*** SOURCE DATA ***

Definition RuleSpec_validate (self : RuleSpec) : Result ValidationError unit :=
  fail_if ((self.(direction) ==? Inbound) && (self.(action) !=? Accept))
    DenyActionOnInboundRule ;;
  fail_if ((self.(protocol) ==? Any) && is_none self.(peer_network) && is_none self.(port)
           && is_none self.(interface) && is_none self.(application))
    UnrestrictedRule ;;
  fail_if (is_some self.(port) && negb (is_tcp_or_udp self.(protocol)))
    PortWithIncompatibleProtocol ;;
  match self.(protocol), self.(peer_network) with
  | Icmp, Some (NetV6 _ _) | IcmpV6, Some (NetV4 _ _) => Err ProtocolNetworkFamilyMismatch
  | _, _ => Ok tt
  end ;;
  fail_if ((self.(direction) ==? Inbound) && is_some self.(application))
    ApplicationSelectorOnInboundRule ;;
  match self.(application) with
  | Some application =>
      map_err InvalidApplicationSelector (ApplicationSelector_validate application)
  | None => Ok tt
  end.

Definition RuleSpec_new (name : RuleName) (direction : Direction) (protocol : TransportProtocol)
    (peer_network : option IpNet) (port : option PortRange) (interface : option InterfaceName)
    (origin : RuleOrigin) (enabled : bool) : Result ValidationError RuleSpec :=
  let spec := mkRuleSpec name direction Accept protocol peer_network port interface None
    origin enabled in
  RuleSpec_validate spec ;; mret spec.

(** The decoded wire structure has the same fields; an absent action is the
    default [Accept]. *)
Record WireRuleSpec : Type := mkWireRuleSpec {
  wire_name : RuleName;
  wire_direction : Direction;
  wire_action : option RuleAction;
  wire_protocol : TransportProtocol;
  wire_peer_network : option IpNet;
  wire_port : option PortRange;
  wire_interface : option InterfaceName;
  wire_application : option (option ApplicationSelector);
  wire_origin : RuleOrigin;
  wire_enabled : bool
}.

Definition RuleSpec_deserialize (wire : WireRuleSpec) : Result ValidationError RuleSpec :=
  let specification := mkRuleSpec wire.(wire_name) wire.(wire_direction)
    (default Accept wire.(wire_action)) wire.(wire_protocol) wire.(wire_peer_network)
    wire.(wire_port) wire.(wire_interface) (default None wire.(wire_application))
    wire.(wire_origin) wire.(wire_enabled) in
  RuleSpec_validate specification ;; mret specification.

(** ** [Rule]

    A [Uuid] is its 128-bit value, a [DateTime<Utc>] its instant. *)

Abbreviation Uuid := Z (only parsing).
Abbreviation DateTime := Z (only parsing).
Definition is_nil (id : Uuid) : bool := id =? 0.

Record Rule : Type := mkRule {
  rule_id : Uuid;
  spec : RuleSpec;
  created_at : DateTime;
  updated_at : DateTime
}.

#[export] Instance Rule_eq_dec : EqDecision Rule.
Proof. solve_decision. Defined.

Definition set_spec (v : RuleSpec) (r : Rule) : Rule :=
  mkRule r.(rule_id) v r.(created_at) r.(updated_at).
Definition set_updated_at (v : DateTime) (r : Rule) : Rule :=
  mkRule r.(rule_id) r.(spec) r.(created_at) v.

Definition with_id_and_time (id : Uuid) (spec : RuleSpec) (now : DateTime)
    : Result ValidationError Rule :=
  RuleSpec_validate spec ;;
  fail_if (is_nil id) NilRuleId ;;
  mret (mkRule id spec now now).

(** [Rule::new]; the random identifier and the clock are arguments. *)
Definition Rule_new (new_v4 : Uuid) (utc_now : DateTime) (spec : RuleSpec)
    : Result ValidationError Rule :=
  with_id_and_time new_v4 spec utc_now.

Definition Rule_validate (self : Rule) : Result ValidationError unit :=
  fail_if (is_nil self.(rule_id)) NilRuleId ;;
  fail_if (self.(updated_at) <? self.(created_at)) InvalidRuleTimestamps ;;
  RuleSpec_validate self.(spec).

Definition redacted_for_observer (self : Rule) : Rule :=
  if is_some self.(spec).(application) then
    set_spec (set_application (Some ApplicationSelector_redacted)
               (set_name (mkRuleName REDACTED_APPLICATION_RULE_NAME) self.(spec))) self
  else self.

(** ** [LearnedEndpoint] and [LearnedApplicationEndpoint] *)

Record LearnedEndpoint : Type := mkLearnedEndpoint {
  le_address : IpAddr;
  le_protocol : TransportProtocol;
  le_port : option PortRange;
  le_interface : option InterfaceName
}.

#[export] Instance LearnedEndpoint_eq_dec : EqDecision LearnedEndpoint.
Proof. solve_decision. Defined.
#[export] Instance LearnedEndpoint_countable : Countable LearnedEndpoint.
Proof.
  by refine (inj_countable'
    (fun e => (le_address e, le_protocol e, le_port e, le_interface e))
    (fun '(a, p, q, i) => mkLearnedEndpoint a p q i) _); intros [].
Defined.

Definition LearnedEndpoint_validate (self : LearnedEndpoint) : Result ValidationError unit :=
  fail_if (is_none self.(le_interface)) LearnedEndpointNeedsInterface ;;
  match self.(le_protocol) with
  | Tcp | Udp => fail_if (is_none self.(le_port)) LearnedTransportNeedsPort
  | Icmp => fail_if (is_ipv6 self.(le_address)) ProtocolNetworkFamilyMismatch
  | IcmpV6 => fail_if (is_ipv4 self.(le_address)) ProtocolNetworkFamilyMismatch
  | Any => Err UnsupportedLearnedProtocol
  end.

Record LearnedApplicationEndpoint : Type := mkLearnedApplicationEndpoint {
  lae_endpoint : LearnedEndpoint;
  lae_application : ApplicationSelector
}.

#[export] Instance LearnedApplicationEndpoint_eq_dec : EqDecision LearnedApplicationEndpoint.
Proof. solve_decision. Defined.
#[export] Instance LearnedApplicationEndpoint_countable : Countable LearnedApplicationEndpoint.
Proof.
  by refine (inj_countable' (fun e => (lae_endpoint e, lae_application e))
    (fun p => mkLearnedApplicationEndpoint p.1 p.2) _); intros [].
Defined.

Definition LearnedApplicationEndpoint_validate (self : LearnedApplicationEndpoint)
    : Result ApplicationValidationError unit :=
  map_err (fun _ => InvalidLearnedEndpoint) (LearnedEndpoint_validate self.(lae_endpoint)) ;;
  ApplicationSelector_validate self.(lae_application) ;;
  fail_if (is_none self.(lae_application).(as_uid)
           || is_none self.(lae_application).(as_executable_file))
    IncompleteLearnedApplicationIdentity.

(** ** Counters *)

Record CounterValue : Type := mkCounterValue { packets : Z; bytes : Z }.
Record FirewallCounters : Type := mkFirewallCounters {
  accepted_in : CounterValue;
  accepted_out : CounterValue;
  dropped_in : CounterValue;
  dropped_out : CounterValue;
  learned_out : CounterValue
}.
Definition CounterValue_default : CounterValue := mkCounterValue 0 0.
Definition FirewallCounters_default : FirewallCounters :=
  mkFirewallCounters CounterValue_default CounterValue_default CounterValue_default
    CounterValue_default CounterValue_default.

(** ** Facts *)

(** A family mismatch is the one rejected protocol/network pairing. *)
Definition families_compatible (p : TransportProtocol) (n : option IpNet) : bool :=
  match p, n with
  | Icmp, Some (NetV6 _ _) | IcmpV6, Some (NetV4 _ _) => false
  | _, _ => true
  end.

Lemma check_families_Ok (self : RuleSpec) (u : unit) :
  match protocol self, peer_network self with
  | Icmp, Some (NetV6 _ _) | IcmpV6, Some (NetV4 _ _) => Err ProtocolNetworkFamilyMismatch
  | _, _ => Ok tt
  end = Ok u <-> families_compatible (protocol self) (peer_network self) = true.
Proof. destruct u, (protocol self), (peer_network self) as [[]|]; simpl; naive_solver. Qed.

Lemma RuleSpec_validate_Ok self u :
  RuleSpec_validate self = Ok u <->
  (direction self = Inbound -> action self = Accept /\ application self = None)
  /\ ~ (protocol self = Any /\ peer_network self = None /\ port self = None
        /\ interface self = None /\ application self = None)
  /\ (is_some (port self) = true -> is_tcp_or_udp (protocol self) = true)
  /\ families_compatible (protocol self) (peer_network self) = true
  /\ (forall a, application self = Some a -> ApplicationSelector_validate a = Ok tt).
Proof.
  unfold RuleSpec_validate. rewrite !seq_Ok, check_families_Ok, !fail_if_Ok.
  rewrite !andb_false_iff, !negb_false_iff, !eqb_false, !eqb_true, !is_none_false, !is_some_false.
  split.
  - intros (H1 & H2 & H3 & H4 & H5 & H6). split_and!.
    + naive_solver.
    + intros (? & ? & ? & ? & ?). destruct H2 as [[[[|[]]|[]]|[]]|[]]; congruence.
    + destruct H3 as [->|]; done.
    + done.
    + intros a Ha. rewrite Ha, map_err_Ok in H6. destruct u. done.
  - intros (H1 & H2 & H3 & H4 & H5). split_and!.
    + destruct (decide (direction self = Inbound)); naive_solver.
    + destruct (decide (protocol self = Any)); [|naive_solver].
      destruct (peer_network self), (port self), (interface self), (application self);
        naive_solver.
    + destruct (port self); simpl; naive_solver.
    + done.
    + destruct (direction self), (application self); naive_solver.
    + destruct u, (application self); [|done]. rewrite map_err_Ok. auto.
Qed.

*** End of SOURCE DATA ***

- TASK DIRECTIONS -
Of the lines above, output exactly those from the line bearing "Definition LearnedEndpoint_validate (self" through the line bearing "accepted_out : CounterValue;", inclusive.

- RESULT OF THIS TASK -
Definition LearnedEndpoint_validate (self : LearnedEndpoint) : Result ValidationError unit :=
  fail_if (is_none self.(le_interface)) LearnedEndpointNeedsInterface ;;
  match self.(le_protocol) with
  | Tcp | Udp => fail_if (is_none self.(le_port)) LearnedTransportNeedsPort
  | Icmp => fail_if (is_ipv6 self.(le_address)) ProtocolNetworkFamilyMismatch
  | IcmpV6 => fail_if (is_ipv4 self.(le_address)) ProtocolNetworkFamilyMismatch
  | Any => Err UnsupportedLearnedProtocol
  end.

Record LearnedApplicationEndpoint : Type := mkLearnedApplicationEndpoint {
  lae_endpoint : LearnedEndpoint;
  lae_application : ApplicationSelector
}.

#[export] Instance LearnedApplicationEndpoint_eq_dec : EqDecision LearnedApplicationEndpoint.
Proof. solve_decision. Defined.
#[export] Instance LearnedApplicationEndpoint_countable : Countable LearnedApplicationEndpoint.
Proof.
  by refine (inj_countable' (fun e => (lae_endpoint e, lae_application e))
    (fun p => mkLearnedApplicationEndpoint p.1 p.2) _); intros [].
Defined.

Definition LearnedApplicationEndpoint_validate (self : LearnedApplicationEndpoint)
    : Result ApplicationValidationError unit :=
  map_err (fun _ => InvalidLearnedEndpoint) (LearnedEndpoint_validate self.(lae_endpoint)) ;;
  ApplicationSelector_validate self.(lae_application) ;;
  fail_if (is_none self.(lae_application).(as_uid)
           || is_none self.(lae_application).(as_executable_file))
    IncompleteLearnedApplicationIdentity.

(** ** Counters *)

Record CounterValue : Type := mkCounterValue { packets : Z; bytes : Z }.
Record FirewallCounters : Type := mkFirewallCounters {
  accepted_in : CounterValue;
  accepted_out : CounterValue;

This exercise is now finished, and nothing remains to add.